Sidra Client apps

The Client applications are the pieces of Sidra that enable to drive business cases. Client applications (or Apps) are a set of Azure resources and code, enclosed in a Resource Group, which either access the data from one or multiple Data Storage Units via the secure APIs, or retrieve the data from the Data Lake, applying Business transformations if needed.

The architecture allows for Client apps to be built using any set of tools and components, so they can range from Power BI enabled analytical workspaces to even Web apps. Having said that, they all have to use the same security model, notifications and logging infrastructure, etc... via Sidra APIs.
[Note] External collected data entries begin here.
Lemma fetchAndServe_moved {W} `{Writer W} ev h (w : W) r key : cdn_moved h (o_cdn (fetchAndServe ev h w r key)).
Proof.
  unfold fetchAndServe. destruct (ev_acquired ev) as [[entry [se |]] |]; [moves | |].
  { destruct entry; [moves |]. pose proof (stale_or_502_moved ev 30 h w key) as Hs. by destruct (stale_or_502 ev 30 h w key). }
  unfold fetchAndServeStreaming. destruct (Fetch _ _ _ _ _ _ _) as [o [err | resp]] eqn:Ef.
  { pose proof (stale_or_502_moved ev 30 (with_origin o h) w key) as Hs. destruct (stale_or_502 _ _ _ _ _) as [h1 w1]. cbn [fst o_cdn] in *.
    apply (cdn_moved_trans _ (with_origin o h)); [moves | done]. }
  destruct (determineTTL _ _) as [ttl swr]. destruct (cacheable _ _).
  - destruct (write_chunks _ _ _ _) as [se |]; [| moves].
    destruct (ToEntry _ _ _ _ _ _ _) as [[e |] |]; [| moves | moves].
    destruct (put_both _ _ _ _ _ _) as [c e1] eqn:Ep. moves.
  - parts. destruct (h_predictor h) as [p |] eqn:Epr; split; try done; split; unfold cdn_plane; parts; rewrite ?Epr; eauto with moved.
Qed.

Lemma serveByteRange_moved {W} `{Writer W} ev h (w : W) r rh : cdn_moved h (o_cdn (serveByteRange ev h w r rh)).
Proof.
  unfold serveByteRange, proxyPassthrough. destruct (Get _ _ _) as [c [e |]] eqn:Eg.
  - destruct (parseRange _ _) as [[s e'] |]; [moves |]. destruct (Fetch _ _ _ _ _ _ _) as [o [err | resp]] eqn:Ef; moves.
  - destruct (Fetch _ _ _ _ _ _ _) as [o [err | resp]] eqn:Ef; [moves |]. destruct (determineTTL _ _) as [ttl swr].
    destruct (cacheable _ _); [| moves]. destruct (put_both _ _ _ _ _ _) as [c1 e1] eqn:Ep.
    destruct (parseRange _ _) as [[s e'] |]; moves.
Qed.

Lemma cache_lookup_moved ev c r key : cache_moved c (cache_lookup ev c r key).1.
Proof.
  unfold cache_lookup. destruct (Get _ _ _) as [c1 [e |]] eqn:Eg; cbn; eauto with moved.
  destruct (String.eqb _ ""); cbn; eauto with moved. destruct (String.eqb _ "*"); cbn; eauto with moved.
  destruct (String.eqb _ key); cbn; eauto with moved. destruct (Get (after 5 ev) _ _) as [c2 e2] eqn:Eg2; cbn; eauto with moved.
Qed.
Definition handleRule (sv : Server) (io : store_io) (s : Store) (r : Request) : api_out :=
  let id := lastPathSegment (r_Path r) in
  if String.eqb (r_Method r) "DELETE" then
    match DeleteCacheRule io s id with
    | (s, Some err) => writeJSON s 404 (VErr err)
    | (s, None) => notifyConfigChange sv (writeJSON s 200 (VMsg "status" "deleted"))
    end
  else methodNotAllowed s.

Definition handleEdges (io : store_io) (s : Store) (r : Request) (b : api_body) : api_out :=
  if String.eqb (r_Method r) "GET" then writeJSON s 200 (VEdges (ListEdges s))
  else if String.eqb (r_Method r) "POST" then
    match ab_edge b with
    | None => writeJSON s 400 (VMsg "error" "invalid JSON")
    | Some (EdgeBody name addr region) =>
        match RegisterEdge io s name addr region with
        | (s, _, Some err) => writeJSON s 500 (VErr err)
        | (s, Some n, None) => writeJSON s 201 (VEdge n)
        | (s, None, None) => writeJSON s 201 VNull
        end
    end
  else methodNotAllowed s.

Definition handleEdge (io : store_io) (s : Store) (r : Request) : api_out :=
  let id := lastPathSegment (r_Path r) in
  if String.eqb (r_Method r) "DELETE" then
    match DeleteEdge io s id with
    | (s, Some err) => writeJSON s 404 (VErr err)
    | (s, None) => writeJSON s 200 (VMsg "status" "deleted")
    end
  else methodNotAllowed s.

Definition handleConfig (io : store_io) (s : Store) (r : Request) : api_out :=
  if negb (String.eqb (r_Method r) "GET") then methodNotAllowed s
  else writeJSON s 200 (VConfig (BuildEdgeConfig (si_clk io 0) s)).
Lemma cors_allows_witness :
  let r := a_request "GET" {[ "Origin" := ["https://b.io"%string] ]} in
  exists w1 : ResponseWriter, Header_Get (w_header w1) "Access-Control-Allow-Origin" = "https://b.io"%string /\
    CORS "https://a.io, https://b.io" 600 says_ok _ _ tt new_writer r = says_ok _ _ tt w1 r.
Proof.
  refine (cors_allows "https://a.io, https://b.io" 600 says_ok tt new_writer
    (a_request "GET" {[ "Origin" := ["https://b.io"%string] ]}) _ _ _); [discriminate | reflexivity | reflexivity].
Defined.

Definition serves_old : HttpHandler unit := fun W _ s w _ => (s, serveEntry 7 w (old_entry "Accept-Language") "HIT").

Lemma cors_vary_lost_witness :
  w_sent (CORS "https://a.io" 600 serves_old _ _ tt new_writer
    (a_request "GET" {[ "Origin" := ["https://a.io"%string] ]})).2 !! "Vary" = Some ["Accept-Language"%string].
Proof.
  refine (cors_vary_lost "https://a.io" 600 serves_old 7 (old_entry "Accept-Language") "HIT" ["Accept-Language"%string]
    (a_request "GET" {[ "Origin" := ["https://a.io"%string] ]}) tt tt new_writer _ _ _ _ _ _ _);
    [reflexivity | discriminate | reflexivity | reflexivity | discriminate | vm_compute; reflexivity | discriminate].
Defined.

Lemma redirect_keeps_uri_witness :
  let out := HTTPSRedirect (fun u => u) "" new_writer (a_request "GET" ∅) in
  w_status out = 301 /\ w_sent out !! "Location" = Some ["https://cdn.io/a?q=1"%string].
Proof. refine (redirect_keeps_uri (fun u => u) "" new_writer (a_request "GET" ∅) _). reflexivity. Defined.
In some places the terminology Consumer apps can be found, it is deprecated but was the original term for Client apps.

Solution templates

The flexibility of the architecture using Client apps allows every of them to be completely different from the rest. Despite of that, it is common that many Client apps follow the same structure. Sidra provides some Visual Studio templates to create the basic solution of that kind of Apps:

  • Client app template, available in the NuGet package PlainConcepts.Sidra.DotNetCore.ConsumerAppTemplate.
  • Client app with PowerBI template, available in the NuGet package PlainConcepts.Sidra.DotNetCore.ConsumerAppPowerBITemplate.

More information about how to use those templates can be found in the section Create project solution. From now on in this document, the Client app solutions will reference the Visual Studio solutions generated from those templates.

Solution structure

If the solution created by the Client app template is opened in Visual Studio, the content showed in the Solution Explorer will be:

client-solution-structure

It contains:

  • A deployment project named <<Solution name>>.Deployment, -e.g. Sidra.Dev.Client.Deployment-. This is the same project that can be seen in the solutions for Core.
  • An Extract custom activity project named <<Solution name>>.DataFactory.CustomActivity.Extract. This custom activity is used to extract the information of an entity from the Data Lake.
  • A Sync webjob project named <<Solution name>>.DataFactory.Sync. This webjob is used to synchronize metadata information between Core and the Client app.
  • A DatabaseBuilder webjob project named <<Solution name>>.Webjobs.DatabaseBuilder. This is the same project that can be seen in the Core solutions.
  • A DataFactoryManager webjob project named <<Solution name>>.Webjobs.DataFactoryManager.Client. This is a project very similar to the DataFactoryManager that can be seen in the Core solutions.

Deployment

The deployment project used in Client App solutions is exactly the same that the one in Core solutions. The only difference is how it is used:

  • The PowerShell script that orchestrates the deployment is ClientDeploy.ps1 instead of CoreDeploy.ps1 although both are included in the project.
  • The environment data files must contain a different set of values. A sample of the values can be found in the deployment project in Scripts\Documentation\ClientData.psd1

It uses the same mechanisms to generate the build and release pipelines in Azure DevOps, so everything that is explained in the Create project solution section about deployment, environment configuration and CI/CD integration can also be applied to Client apps solutions.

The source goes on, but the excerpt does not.